- Given records
§

(** Reading of the claim about [dedup_against_to]: the e-mail part of an
    entry is the text between the first [<] and the first [>] after it,
    and the whole entry when it has no such pair. *)
Definition spec_email (entry : string) : string :=
  match split1 "<" entry with
  | (_, Some after) =>
      match split1 ">" after with
      | (inside, Some _) => inside
      | (_, None) => entry
      end
  | (_, None) => entry
  end.

(** [dedupAgainstTo] as the claim words it: a CC entry goes when its
    lower-cased e-mail part equals that of some To entry. *)
Definition spec_dedupAgainstTo (to_ cc_ : string) : string :=
  join "; "
    (filter (fun x =>
               negb (existsb (fun y => String.eqb (lower (spec_email y))
                                                  (lower (spec_email x)))
                             (_split_recipients to_)))
            (_split_recipients cc_)).

(** Order of first occurrence, said without a set: an element stays when
    none of the elements [earlier] in the list has its lower-cased text. *)
Fixpoint first_occurrences_from (earlier parts : list string) : list string :=
  match parts with
  | [] => []
  | p :: rest =>
      let tail := first_occurrences_from (earlier ++ [p])%list rest in
      if existsb (fun q => String.eqb (lower q) (lower p)) earlier
      then tail else p :: tail
  end.

Definition first_occurrences (parts : list string) : list string :=
  first_occurrences_from [] parts.

(** A recipient token: not empty, nothing to strip, no separator inside. *)
Definition clean (t : string) : Prop :=
  t <> "" /\ strip t = t /\ contains ";" t = false /\ contains "," t = false.

(** An identifier: a letter or underscore, then letters, digits,
    underscores. *)
Fixpoint all_chars (p : ascii -> bool) (s : string) : bool :=
  match s with
  | EmptyString => true
  | String c r => p c && all_chars p r
  end.
(** C5, amended.  When the request is rejected (no response arrives)
    or the body of the response, read as UTF-8 text without a leading
    byte order mark, is not JSON, the state, and with it the snapshot
    held before or the all-zero default, is unchanged.
    In every other case, whatever the status of the response, the
    decoded body replaces the snapshot wholesale and the throughput
    totals are not touched. *)
Theorem C5_snapshot_kept_on_rejection_replaced_on_any_json :
  forall (st : State) (outcome : Fetch.Outcome),
    if Spec.rejected outcome
    then getRecentRates st outcome = st
    else exists status body data,
        outcome = Fetch.Response status body
        /\ Fetch.json body = Some data
        /\ rates (getRecentRates st outcome) = data
        /\ mediaThroughputPerUnit (getRecentRates st outcome)
           = mediaThroughputPerUnit st
        /\ altMediaThroughputPerUnit (getRecentRates st outcome)
           = altMediaThroughputPerUnit st
        /\ mediaThroughput (getRecentRates st outcome) = mediaThroughput st
        /\ altMediaThroughput (getRecentRates st outcome)
           = altMediaThroughput st.
Proof.
  intros st [|status body]; [reflexivity|].
  unfold Spec.rejected, getRecentRates.
  destruct (Fetch.json body) as [data|] eqn:J; [|reflexivity].
  exists status, body, data. repeat split; assumption.
Qed.

End Snapshot.

(** ** Command dispatch *)

Section Dispatch.

Import ButtonChangeDosingDialog.

Lemma command_topic (u e : string) (settings : JsObject.t Json.value) :
  Paho.destinationName (command {| unit := u; experiment := e |} settings)
  = "pioreactor/" ++ u ++ "/" ++ e ++ "/dosing_control/dosing_automation/set".
Proof. reflexivity. Qed.

(** C4.  For every unit and experiment, dispatching the body
    {automation_key: "pid_morbidostat", skip_first_run: true} over an
    established connection publishes exactly one message: its payload
    is the JSON text of that object, its topic is
    pioreactor/<unit>/<experiment>/dosing_control/dosing_automation/set
    and its QoS is 2. *)
Theorem C4_dispatch_publishes_command_on_set_topic_at_qos_2 :
  forall (u e : string) (st : State),
    Spec.can_publish st = true ->
    algoSettings st = Spec.scenario_settings ->
    published (snd (onSubmit {| unit := u; experiment := e |} st))
    = [ {| Paho.payloadString :=
             Spec.json_text
               "{'automation_key':'pid_morbidostat','skip_first_run':true}";
           Paho.destinationName :=
             "pioreactor/" ++ u ++ "/" ++ e
               ++ "/dosing_control/dosing_automation/set";
           Paho.qos := 2 |} ].
Proof.
  intros u e st P A. unfold Spec.can_publish in P. unfold onSubmit.
  destruct (client st) as [c|]; [|discriminate].
  unfold Paho.publish. rewrite P, A. reflexivity.
Qed.

(** C4 on the scenario of the specification: unit "u1", experiment
    "expA". *)
Lemma C4_dispatch_scenario_u1_expA :
  let st := setClient {| Paho.options := connect_options; Paho.connected := true |}
              (setAlgoSettings Spec.scenario_settings initial_state) in
  published (snd (onSubmit {| unit := "u1"; experiment := "expA" |} st))
  = [ {| Paho.payloadString :=
           Spec.json_text
             "{'automation_key':'pid_morbidostat','skip_first_run':true}";
         Paho.destinationName :=
           "pioreactor/u1/expA/dosing_control/dosing_automation/set";
         Paho.qos := 2 |} ].
Proof.
  intros st.
  apply (C4_dispatch_publishes_command_on_set_topic_at_qos_2 "u1" "expA" st);
    reflexivity.
Defined.

(** C7, as stated, fails: with a client whose connection is not
    established the publish call throws, nothing is published, and
    [onSubmit] leaves the open dialog in exactly the state that
    dismissing it leaves.  The error reaches the console only. *)
Lemma C7_failed_dispatch_looks_like_a_dismissed_dialog :
  let st := handleClickOpen
              (setClient {| Paho.options := connect_options;
                            Paho.connected := false |} initial_state) in
  let result := onSubmit {| unit := "u1"; experiment := "expA" |} st in
  Spec.can_publish st = false
  /\ published (snd result) = []
  /\ console (snd result) = [Paho.InvalidState]
  /\ ~ Spec.failure_reported st (fst result).
Proof.
  vm_compute. repeat split. intros H. apply H. reflexivity.
Qed.

(** C7, amended.  When the publish call returns without error, the
    message built from the settings is published, the confirmation
    notification is opened and the dialog closes.  When it throws, the
    error is caught and written to the console, nothing is published,
    and the state is the one closing the dialog leaves: no failure is
    shown and the confirmation notification is not opened by this
    submission. *)
Theorem C7_dispatch_confirms_on_success_and_logs_on_failure :
  forall (props : Props) (st : State),
    if Spec.can_publish st
    then published (snd (onSubmit props st)) = [command props (algoSettings st)]
         /\ console (snd (onSubmit props st)) = []
         /\ fst (onSubmit props st) = handleClose (setOpenSnackbar true st)
    else published (snd (onSubmit props st)) = []
         /\ (exists e, console (snd (onSubmit props st)) = [e])
         /\ fst (onSubmit props st) = handleClose st
         /\ openSnackbar (fst (onSubmit props st)) = openSnackbar st.
Proof.
  intros props st. unfold Spec.can_publish, onSubmit, Paho.publish.
  destruct (client st) as [c|].
  - destruct (Paho.connected c); simpl; repeat split; eauto.
  - simpl. repeat split; eauto.
Qed.

End Dispatch.

(** ** Bus connections *)

Section Connections.

(** C8, as stated, fails: the connection of the error notifications is
    opened with [reconnect: true], which makes the client library
    reconnect by itself after the connection is lost. *)
Lemma C8_error_snackbar_connection_reconnects :
  Paho.auto_reconnect (Spec.connect_options Spec.ErrorSnackbarComponent "expA")
  = true.
Proof. reflexivity. Qed.
Lemma wp_setitem {A} (l : list A) i x t w Φ Ψ :
  (i < length l)%nat -> Φ (<[i := x]> l) w -> wp (setitem l i x) t w Φ Ψ.
Proof.
  intros Hi H. unfold setitem.
  destruct (i <? length l)%nat eqn:E; [apply wp_ret, H|].
  apply Nat.ltb_ge in E. lia.
Qed.

Lemma broadcast2_same_length f a b :
  length a = length b -> broadcast2 f a b = Ok (zip_with f a b).
Proof. intros H. unfold broadcast2. rewrite H, Nat.eqb_refl. reflexivity. Qed.

Lemma wp_np_binop f x y a b t w Φ Ψ :
  heap w !! x = Some a -> heap w !! y = Some b -> length a = length b ->
  (forall c w', extends w w' -> heap w' !! c = Some (zip_with f a b) ->
     Φ c w') ->
  wp (np_binop f x y) t w Φ Ψ.
Proof.
  intros Hx Hy Hlen H. unfold np_binop.
  apply wp_bind, (wp_deref x a); [exact Hx|].
  apply wp_bind, (wp_deref y b); [exact Hy|].
  apply wp_bind, wp_lift. rewrite broadcast2_same_length by exact Hlen.
  apply wp_alloc. exact H.
Qed.

Lemma wp_np_scale s x a t w Φ Ψ :
  heap w !! x = Some a ->
  (forall c w', extends w w' -> heap w' !! c = Some (map (Qmult s) a) ->
     Φ c w') ->
  wp (np_scale s x) t w Φ Ψ.
Proof.
  intros Hx H. unfold np_scale.
  apply wp_bind, (wp_deref x a); [exact Hx|].
  apply wp_alloc. exact H.
Qed.

Lemma wp_np_clip x a a_min a_max t w Φ Ψ :
  heap w !! x = Some a -> length a = length a_min ->
  length a = length a_max ->
  (forall c w', extends w w' ->
     heap w' !! c = Some (clip_vec a a_min a_max) -> Φ c w') ->
  wp (np_clip x a_min a_max) t w Φ Ψ.
Proof.
  intros Hx Hmin Hmax H. unfold np_clip.
  apply wp_bind, (wp_deref x a); [exact Hx|].
  apply wp_bind, wp_lift. rewrite broadcast2_same_length by exact Hmin.
  apply wp_bind, wp_lift. rewrite broadcast2_same_length.
  - apply wp_alloc. exact H.
  - rewrite length_zip_with. lia.
Qed.

(** ** One individual, one generation *)

Section Pollination.
Variable population_size : Z.
Variable bounds : list (Q * Q).
Local Abbreviation n := (length bounds).

Lemma clipped_arr w l : clipped bounds w l -> arr n w l.
Proof.
  intros (x & Hx & Hl). eexists. split; [exact Hl|].
  unfold clip_vec. rewrite !length_zip_with, !length_map. lia.
Qed.

(** The move shared by the two kinds of pollination: a difference of two
    individuals, scaled and added to individual [i]. *)
Lemma wp_move (s : Q) p_a p_b population i t w Φ Ψ :
  arr n w p_a -> arr n w p_b -> Forall (arr n w) population ->
  (i < length population)%nat ->
  (forall moved w', extends w w' -> arr n w' moved ->
     Φ (<[i := moved]> population) w') ->
  wp (d ← np_sub p_a p_b;
      step ← np_scale s d;
      p_i ← getitem population i;
      moved ← np_add p_i step;
      setitem population i moved) t w Φ Ψ.
Proof.
  intros (a & Ha & Hna) (b & Hb & Hnb) Hpop Hi H.
  destruct (lookup_lt_is_Some_2 population i Hi) as [p_i Hp_i].
  destruct (Forall_lookup_1 _ _ _ _ Hpop Hp_i) as (x & Hx & Hnx).
  apply wp_bind, (wp_np_binop Qminus p_a p_b a b); [exact Ha|exact Hb|lia|].
  intros d w1 Hw1 Hd.
  apply wp_bind. eapply wp_np_scale; [exact Hd|].
  intros step w2 Hw2 Hstep.
  apply wp_bind, (wp_getitem population i p_i); [exact Hp_i|].
  assert (Hw : extends w w2) by eauto using extends_trans.
  apply wp_bind. eapply (wp_np_binop Qplus p_i step x);
    [eauto using extends_lookup|exact Hstep| |].
  { rewrite length_map, length_zip_with. lia. }
  intros moved w3 Hw3 Hmoved.
  apply wp_setitem; [exact Hi|].
  apply H; [eauto using extends_trans|].
  eexists. split; [exact Hmoved|].
  rewrite length_zip_with, length_map, length_zip_with. lia.
Qed.

Lemma wp_pollinate best population i t w Φ :
  Forall (arr n w) population -> arr n w best ->
  (i < length population)%nat ->
  length population = Z.to_nat population_size ->
  (forall c w', extends w w' -> clipped bounds w' c ->
     Φ (<[i := c]> population) w') ->
  wp (pollinate population_size bounds best population i) t w Φ
     (fun e _ => failure population_size e).
Proof.
  intros Hpop Hbest Hi Hlen H. unfold pollinate.
  apply wp_bind, wp_random_random. intros u w1 Hw1.
  assert (Hpop1 : Forall (arr n w1) population).
  { eapply Forall_impl; [exact Hpop|]. eauto using extends_arr. }
  apply wp_bind.
  apply (wp_mono _ _ _ (fun population' w' =>
           exists moved, population' = <[i := moved]> population /\
             extends w w' /\ arr n w' moved)).
  - destruct (Qltb u (8 # 10)).
    + apply wp_bind, wp_random_gauss. intros L w2 Hw2.
      destruct (lookup_lt_is_Some_2 population i Hi) as [p_i Hp_i].
      apply wp_bind, (wp_getitem population i p_i); [exact Hp_i|].
      assert (Hw : extends w w2) by eauto using extends_trans.
      apply wp_move; [| | |exact Hi|].
      * eapply extends_arr; [exact Hw|].
        exact (Forall_lookup_1 _ _ _ _ Hpop Hp_i).
      * eauto using extends_arr.
      * eapply Forall_impl; [exact Hpop|]. eauto using extends_arr.
      * intros moved w3 Hw3 Hmoved. exists moved.
        eauto using extends_trans.
    + apply wp_bind, wp_random_random. intros epsilon w2 Hw2.
      unfold py_range. apply wp_bind, wp_random_sample2.
      * intros _ j k w3 Hj Hk _ Hw3.
        destruct (lookup_lt_is_Some_2 population j) as [p_j Hp_j]; [lia|].
        destruct (lookup_lt_is_Some_2 population k) as [p_k Hp_k]; [lia|].
        apply wp_bind, (wp_getitem population j p_j); [exact Hp_j|].
        apply wp_bind, (wp_getitem population k p_k); [exact Hp_k|].
        assert (Hw : extends w w3) by eauto using extends_trans.
        apply wp_move; [| | |exact Hi|].
        -- eapply extends_arr; [exact Hw|].
           exact (Forall_lookup_1 _ _ _ _ Hpop Hp_j).
        -- eapply extends_arr; [exact Hw|].
           exact (Forall_lookup_1 _ _ _ _ Hpop Hp_k).
        -- eapply Forall_impl; [exact Hpop|]. eauto using extends_arr.
        -- intros moved w4 Hw4 Hmoved. exists moved.
           eauto using extends_trans.
      * intros Hsmall. right. split; [reflexivity|]. lia.
  - intros population' w2 (moved & -> & Hw2 & (x & Hx & Hnx)).
    apply wp_bind. eapply (wp_getitem _ i moved).
    { apply list_lookup_insert_eq. exact Hi. }
    apply wp_bind, (wp_np_clip moved x); [exact Hx| | |].
    { rewrite length_map. exact Hnx. }
    { rewrite length_map. exact Hnx. }
    intros c w3 Hw3 Hc. apply wp_setitem.
    { rewrite length_insert. exact Hi. }
    rewrite list_insert_insert_eq.
    apply H; [eauto using extends_trans|].
    exists x. split; [exact Hnx|exact Hc].
Qed.
End Pollination.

§

- Assignment
Since only part of the listing is wanted, copy exactly the lines from the one holding "arr n w p_a" to the one holding "rewrite length_zip_with, length_map, length_zip_with.", both included.

- Expected output
  arr n w p_a -> arr n w p_b -> Forall (arr n w) population ->
  (i < length population)%nat ->
  (forall moved w', extends w w' -> arr n w' moved ->
     Φ (<[i := moved]> population) w') ->
  wp (d ← np_sub p_a p_b;
      step ← np_scale s d;
      p_i ← getitem population i;
      moved ← np_add p_i step;
      setitem population i moved) t w Φ Ψ.
Proof.
  intros (a & Ha & Hna) (b & Hb & Hnb) Hpop Hi H.
  destruct (lookup_lt_is_Some_2 population i Hi) as [p_i Hp_i].
  destruct (Forall_lookup_1 _ _ _ _ Hpop Hp_i) as (x & Hx & Hnx).
  apply wp_bind, (wp_np_binop Qminus p_a p_b a b); [exact Ha|exact Hb|lia|].
  intros d w1 Hw1 Hd.
  apply wp_bind. eapply wp_np_scale; [exact Hd|].
  intros step w2 Hw2 Hstep.
  apply wp_bind, (wp_getitem population i p_i); [exact Hp_i|].
  assert (Hw : extends w w2) by eauto using extends_trans.
  apply wp_bind. eapply (wp_np_binop Qplus p_i step x);
    [eauto using extends_lookup|exact Hstep| |].
  { rewrite length_map, length_zip_with. lia. }
  intros moved w3 Hw3 Hmoved.
  apply wp_setitem; [exact Hi|].
  apply H; [eauto using extends_trans|].
  eexists. split; [exact Hmoved|].
  rewrite length_zip_with, length_map, length_zip_with. lia.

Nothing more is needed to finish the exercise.